Some societies do a watered down version of appraisals or no appraisals at all. Yet all societies have a breed standard that they claim to work towards, so what is the point of even having a standard if the dogs are not going to be compared to it? Running appraisals is a proven way of achieving this and it’s a good tool to help preserve favourable traits and improve on others that are lacking, and in my opinion something all breeders should embrace.
A high appraisal score is an indication of a good dog, but it’s not a case of higher is always better. You want to see the breakdown of points, as the sum of the parts can be higher than the value of the dog if it lacks in the areas that are important to you. Similarly you don’t want to breed dogs together that were both marked down in the same areas.
Try and find a society that uses trained and internationally recognised appraisers. Anyone can call themselves an appraiser, but accredited appraisers have gone through years of formal training and re-testing.
It always pays to read the fine print. While its peace of mind and music to your ears when you hear or read the word “guarantee” when buying a new puppy, you need to know how it will unravel. Breeders tend to fall back on their breed society rules but some will have their own contracts. Be careful of the ones that only offer a refund if the dog is returned to the breeder, by which time the unhealthy pup has probably already become a valued and much loved member of your family. Unfortunately some societies allow breeders to exploit this.
Choosing a Breeder:
This is probably the hardest thing, but do your research and look at the whole picture. If a litter comes up it’s important to look at not only the parents, but siblings, uncles, aunts and grandparents and ensure they are also what you’re looking for and preferably all alive and well or lived healthy long lives. As you probably already realise, the breed is still very diverse, so you need to find a breeder that has the same style of dog that you like. If a breeder tries to talk their dogs up a lot, I would be cautious as the quality of the dogs should speak for themselves. Its best in the long run to find a breeder that is ethical, can offer ongoing help, and are nice people in general that you’re comfortable with. It’s not uncommon to wait a year for the right pup to come along.
Wanting a breeding dog:
If you want to buy a puppy with the intent on becoming a breeder yourself it can be a lot harder, as breeders that own better quality dogs & bloodlines will tend to be more reluctant and cautious selling fully registered pups to anyone new that isn’t already a well known Boerboel owner, relative or friend.

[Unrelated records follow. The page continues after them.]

(* ===== verification/Md5.v ===== *)
(** MD5, core/crypto/md5.js.

    The 64 steps of the code are one nested expression; here they are four
    lists of (index of the word, rotation, constant) in the order of
    evaluation.  Md5Correct.v compares them with RFC 1321. *)

From Stdlib Require Import ZArith List Lia Bool String Ascii.
From S2P Require Import Prelude.
Import ListNotations JS JSFacts.
Open Scope Z_scope.

Module Md5.

(** * The code *)

Definition add (d g : Z) : Z :=
  let m := (65535 & d)%js + (65535 & g)%js in
  (((d >> 16)%js + (g >> 16)%js + (m >> 16)%js) << 16 .| (65535 & m))%js.

Definition rol (d g : Z) : Z := (d << g .| d >>> (32 - g))%js.

Definition cmn (d g m f r i : Z) : Z := add (rol (add (add g d) (add f i)) r) m.

Definition ff (d g m f r i n : Z) : Z := cmn (g & m .| bnot g & f)%js d g r i n.
Definition gg (d g m f r i n : Z) : Z := cmn (g & f .| m & bnot f)%js d g r i n.
Definition hh (d g m f r i n : Z) : Z := cmn (g .^ m .^ f)%js d g r i n.
Definition ii (d g m f r i n : Z) : Z := cmn (m .^ (g .| bnot f))%js d g r i n.

Definition ff_steps : list (Z * Z * Z) :=
  [(0, 7, -680876936); (1, 12, -389564586); (2, 17, 606105819); (3, 22, -1044525330);
   (4, 7, -176418897); (5, 12, 1200080426); (6, 17, -1473231341); (7, 22, -45705983);
   (8, 7, 1770035416); (9, 12, -1958414417); (10, 17, -42063); (11, 22, -1990404162);
   (12, 7, 1804603682); (13, 12, -40341101); (14, 17, -1502002290); (15, 22, 1236535329)].
Definition gg_steps : list (Z * Z * Z) :=
  [(1, 5, -165796510); (6, 9, -1069501632); (11, 14, 643717713); (0, 20, -373897302);
   (5, 5, -701558691); (10, 9, 38016083); (15, 14, -660478335); (4, 20, -405537848);
   (9, 5, 568446438); (14, 9, -1019803690); (3, 14, -187363961); (8, 20, 1163531501);
   (13, 5, -1444681467); (2, 9, -51403784); (7, 14, 1735328473); (12, 20, -1926607734)].
Definition hh_steps : list (Z * Z * Z) :=
  [(5, 4, -378558); (8, 11, -2022574463); (11, 16, 1839030562); (14, 23, -35309556);
   (1, 4, -1530992060); (4, 11, 1272893353); (7, 16, -155497632); (10, 23, -1094730640);
   (13, 4, 681279174); (0, 11, -358537222); (3, 16, -722521979); (6, 23, 76029189);
   (9, 4, -640364487); (12, 11, -421815835); (15, 16, 530742520); (2, 23, -995338651)].
Definition ii_steps : list (Z * Z * Z) :=
  [(0, 6, -198630844); (7, 10, 1126891415); (14, 15, -1416354905); (5, 21, -57434055);
   (12, 6, 1700485571); (3, 10, -1894986606); (10, 15, -1051523); (1, 21, -2054922799);
   (8, 6, 1873313359); (15, 10, -30611744); (6, 15, -1560198380); (13, 21, 1309151649);
   (4, 6, -145523070); (11, 10, -1120210379); (2, 15, 718787259); (9, 21, -343485551)].

(** Steps on (m, f, r, i): each updates one variable, then they rotate. *)
Definition steps (fn : Z -> Z -> Z -> Z -> Z -> Z -> Z -> Z) (d : list Z) (n : Z) (l : list (Z * Z * Z))
    (v : Z * Z * Z * Z) : Z * Z * Z * Z :=
  fold_left (fun (v : Z * Z * Z * Z) (s : Z * Z * Z) =>
    let '(a, b, c, e) := v in
    let '(k, sh, t) := s in
    (e, fn a b c e (zgetd d (n + k)) sh t, b, c)) l v.

Definition block (d : list Z) (n : Z) (v : Z * Z * Z * Z) : Z * Z * Z * Z :=
  let '(h, t, g, e) := v in
  let '(m, f, r, i) :=
    steps ii d n ii_steps (steps hh d n hh_steps (steps gg d n gg_steps (steps ff d n ff_steps v))) in
  (add m h, add f t, add r g, add i e).

(** Assignment past the end extends the array. *)
Definition jset (l : list Z) (i v : Z) : list Z :=
  if zlen l <=? i then l ++ zrep (i - zlen l) 0 ++ [v] else zset l i v.

Definition blocks (d : list Z) (v : Z * Z * Z * Z) : Z * Z * Z * Z :=
  fold_left (fun v n => block d (16 * n) v) (upto ((zlen d + 15) / 16)) v.

Definition Y (d : list Z) (g : Z) : list Z :=
  let d := jset d (g >> 5)%js (zgetd d (g >> 5)%js .| 128 << (g mod 32))%js in
  let d := jset d (14 + ((g + 64) >>> 9 << 4)%js) g in
  let '(m, f, r, i) := blocks d (1732584193, -271733879, -1732584194, 271733878) in
  [m; f; r; i].

(** The characters packed into words, least significant byte first. *)
Definition X (d : list Z) : list Z :=
  fold_left (fun r j =>
    let m := 8 * j in
    jset r (m >> 5)%js (zgetd r (m >> 5)%js .| (255 & zgetd d j) << (m mod 32))%js)
    (upto (zlen d)) (zrep (zlen d >> 2)%js 0).

Definition V (d : list Z) : list Z :=
  map (fun j => let m := 8 * j in (zgetd d (m >> 5)%js >>> (m mod 32) & 255)%js)
    (upto (4 * zlen d)).

(** [M] turns the characters back into bytes. *)
Definition MD5 (d : list Z) : list Z := map toUint8 (V (Y (X d) (8 * zlen d))).

End Md5.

If you end up buying a pet registered pup that turns out to be an excellent example of the breed, some breeders are willing (at a cost) to upgrade the certificate at a later date after passing all of its health testing and an appraisal. It might also work out favourable to start with a male pup that has retained breeding rights with the agreement that you can also use him yourself should you decide to become a breeder in the future. I would personally avoid a retained breeding rights contract on a female, as they tend to be a lot more complicated and messy, and more often than not don’t end well. But for any of these options to work you really do need to find a breeder (from a legitimate society) that you believe to be honourable and trustworthy, and come to an agreement.
There are of course many good breeders and dogs overseas, and some kennels are very professional and willing to export dogs to Australia. It can be a good option if all else fails or looking for something specific that interests you. But there are two big hurdles, one being cost (expect to pay upwards of 3x the price with added import costs compared to buying an Australian pup), and the youngest they can arrive in Australia from most countries is 9 months (spending 6 months at the breeder and 10 days in Australian Quarantine).